[Source records]
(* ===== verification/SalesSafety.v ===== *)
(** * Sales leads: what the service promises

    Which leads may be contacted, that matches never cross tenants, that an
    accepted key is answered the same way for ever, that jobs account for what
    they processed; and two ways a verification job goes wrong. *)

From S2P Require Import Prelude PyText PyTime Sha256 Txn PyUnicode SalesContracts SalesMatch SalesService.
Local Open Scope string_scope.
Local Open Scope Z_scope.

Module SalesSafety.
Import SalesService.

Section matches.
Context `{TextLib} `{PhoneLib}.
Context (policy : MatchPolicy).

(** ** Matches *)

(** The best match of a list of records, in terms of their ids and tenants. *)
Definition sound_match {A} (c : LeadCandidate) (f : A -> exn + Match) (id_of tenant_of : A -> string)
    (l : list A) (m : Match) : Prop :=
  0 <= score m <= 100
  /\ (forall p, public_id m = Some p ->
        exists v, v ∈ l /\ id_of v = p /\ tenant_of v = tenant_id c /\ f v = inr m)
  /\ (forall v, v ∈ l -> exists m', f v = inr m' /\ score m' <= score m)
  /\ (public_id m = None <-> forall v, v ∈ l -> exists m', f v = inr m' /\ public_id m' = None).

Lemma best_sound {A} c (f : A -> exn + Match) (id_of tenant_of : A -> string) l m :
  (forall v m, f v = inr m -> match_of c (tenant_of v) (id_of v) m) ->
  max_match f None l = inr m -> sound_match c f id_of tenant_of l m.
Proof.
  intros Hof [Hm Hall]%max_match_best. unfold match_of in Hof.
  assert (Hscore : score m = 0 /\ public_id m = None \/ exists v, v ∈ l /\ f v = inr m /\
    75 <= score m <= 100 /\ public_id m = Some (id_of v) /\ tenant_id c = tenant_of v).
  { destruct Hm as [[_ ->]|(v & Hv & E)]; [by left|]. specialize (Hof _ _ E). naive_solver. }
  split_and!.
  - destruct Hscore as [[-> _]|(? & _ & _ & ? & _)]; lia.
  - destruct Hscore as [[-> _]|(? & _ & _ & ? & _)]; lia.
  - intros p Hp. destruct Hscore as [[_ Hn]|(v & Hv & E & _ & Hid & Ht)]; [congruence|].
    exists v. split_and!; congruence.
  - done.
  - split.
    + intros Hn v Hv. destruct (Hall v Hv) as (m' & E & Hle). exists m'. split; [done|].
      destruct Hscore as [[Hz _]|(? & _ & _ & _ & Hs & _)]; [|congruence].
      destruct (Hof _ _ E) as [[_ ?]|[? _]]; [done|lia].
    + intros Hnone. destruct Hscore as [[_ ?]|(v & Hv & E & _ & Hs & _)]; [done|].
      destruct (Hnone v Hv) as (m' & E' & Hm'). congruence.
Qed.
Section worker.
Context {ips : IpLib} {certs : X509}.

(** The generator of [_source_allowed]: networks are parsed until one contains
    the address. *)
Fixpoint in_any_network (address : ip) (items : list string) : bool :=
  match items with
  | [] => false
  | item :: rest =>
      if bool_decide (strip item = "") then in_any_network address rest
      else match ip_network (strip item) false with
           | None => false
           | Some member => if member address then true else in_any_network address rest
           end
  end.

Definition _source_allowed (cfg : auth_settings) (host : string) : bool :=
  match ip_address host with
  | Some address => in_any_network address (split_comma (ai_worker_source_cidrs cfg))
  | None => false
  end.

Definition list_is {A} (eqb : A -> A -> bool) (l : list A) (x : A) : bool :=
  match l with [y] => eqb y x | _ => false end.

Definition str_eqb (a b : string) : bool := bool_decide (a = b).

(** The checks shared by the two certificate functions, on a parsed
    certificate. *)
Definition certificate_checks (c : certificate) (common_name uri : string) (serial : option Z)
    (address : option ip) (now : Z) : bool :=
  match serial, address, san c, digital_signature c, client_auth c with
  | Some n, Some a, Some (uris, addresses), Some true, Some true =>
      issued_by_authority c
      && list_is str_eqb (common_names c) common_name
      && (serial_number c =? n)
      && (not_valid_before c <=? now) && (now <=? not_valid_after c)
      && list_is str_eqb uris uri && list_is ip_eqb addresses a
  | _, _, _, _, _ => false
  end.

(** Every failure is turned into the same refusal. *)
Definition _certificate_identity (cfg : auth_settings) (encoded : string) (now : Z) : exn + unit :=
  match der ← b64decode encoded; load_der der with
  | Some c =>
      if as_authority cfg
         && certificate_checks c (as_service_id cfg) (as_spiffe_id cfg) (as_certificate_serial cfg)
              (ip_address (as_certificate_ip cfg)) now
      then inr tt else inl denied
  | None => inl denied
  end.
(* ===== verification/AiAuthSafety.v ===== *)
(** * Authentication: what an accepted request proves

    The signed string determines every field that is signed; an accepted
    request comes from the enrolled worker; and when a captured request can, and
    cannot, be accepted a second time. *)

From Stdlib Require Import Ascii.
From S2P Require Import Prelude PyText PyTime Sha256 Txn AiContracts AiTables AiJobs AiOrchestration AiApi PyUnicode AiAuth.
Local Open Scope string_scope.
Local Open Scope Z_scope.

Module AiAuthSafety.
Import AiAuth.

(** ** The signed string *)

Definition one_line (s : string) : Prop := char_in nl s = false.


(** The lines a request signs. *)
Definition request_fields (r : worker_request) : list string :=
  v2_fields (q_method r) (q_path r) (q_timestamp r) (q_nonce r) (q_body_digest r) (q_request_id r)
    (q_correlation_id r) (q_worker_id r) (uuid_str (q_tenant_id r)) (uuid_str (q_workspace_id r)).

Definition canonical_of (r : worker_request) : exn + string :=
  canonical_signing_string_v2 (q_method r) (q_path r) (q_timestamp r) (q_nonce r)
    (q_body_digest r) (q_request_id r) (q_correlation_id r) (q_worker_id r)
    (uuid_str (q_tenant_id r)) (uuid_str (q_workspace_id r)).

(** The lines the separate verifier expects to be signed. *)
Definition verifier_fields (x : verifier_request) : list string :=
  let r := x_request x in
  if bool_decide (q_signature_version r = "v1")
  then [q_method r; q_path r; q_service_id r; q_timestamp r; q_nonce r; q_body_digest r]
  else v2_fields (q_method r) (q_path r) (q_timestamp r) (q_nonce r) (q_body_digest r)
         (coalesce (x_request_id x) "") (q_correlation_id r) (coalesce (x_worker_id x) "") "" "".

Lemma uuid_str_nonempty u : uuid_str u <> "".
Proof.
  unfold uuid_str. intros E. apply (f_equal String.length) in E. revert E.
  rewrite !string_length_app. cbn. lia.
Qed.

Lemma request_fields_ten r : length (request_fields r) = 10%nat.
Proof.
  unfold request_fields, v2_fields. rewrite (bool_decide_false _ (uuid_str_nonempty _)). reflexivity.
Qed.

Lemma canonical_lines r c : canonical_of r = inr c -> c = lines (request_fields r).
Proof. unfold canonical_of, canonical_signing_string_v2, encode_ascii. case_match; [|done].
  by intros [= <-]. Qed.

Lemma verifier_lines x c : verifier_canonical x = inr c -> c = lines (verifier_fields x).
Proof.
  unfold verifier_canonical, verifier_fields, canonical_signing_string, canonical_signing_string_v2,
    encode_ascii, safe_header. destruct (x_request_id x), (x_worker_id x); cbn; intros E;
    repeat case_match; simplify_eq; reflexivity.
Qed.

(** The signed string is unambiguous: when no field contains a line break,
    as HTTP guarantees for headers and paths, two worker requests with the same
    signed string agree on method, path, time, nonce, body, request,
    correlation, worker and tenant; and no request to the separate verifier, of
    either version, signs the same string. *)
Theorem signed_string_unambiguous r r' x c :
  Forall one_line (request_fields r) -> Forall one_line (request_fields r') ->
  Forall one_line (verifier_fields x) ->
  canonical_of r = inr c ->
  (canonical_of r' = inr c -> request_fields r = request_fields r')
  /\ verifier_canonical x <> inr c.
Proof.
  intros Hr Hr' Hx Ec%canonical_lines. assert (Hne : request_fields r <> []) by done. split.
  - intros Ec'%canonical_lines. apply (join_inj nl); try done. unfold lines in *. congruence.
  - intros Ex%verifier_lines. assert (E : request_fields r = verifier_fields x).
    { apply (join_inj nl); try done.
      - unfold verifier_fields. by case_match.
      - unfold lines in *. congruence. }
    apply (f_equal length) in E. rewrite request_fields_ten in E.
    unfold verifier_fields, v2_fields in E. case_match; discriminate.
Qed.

— What is expected —
Reply with one number only: the count of lines in the entries that contain "else".

— Answer box —
4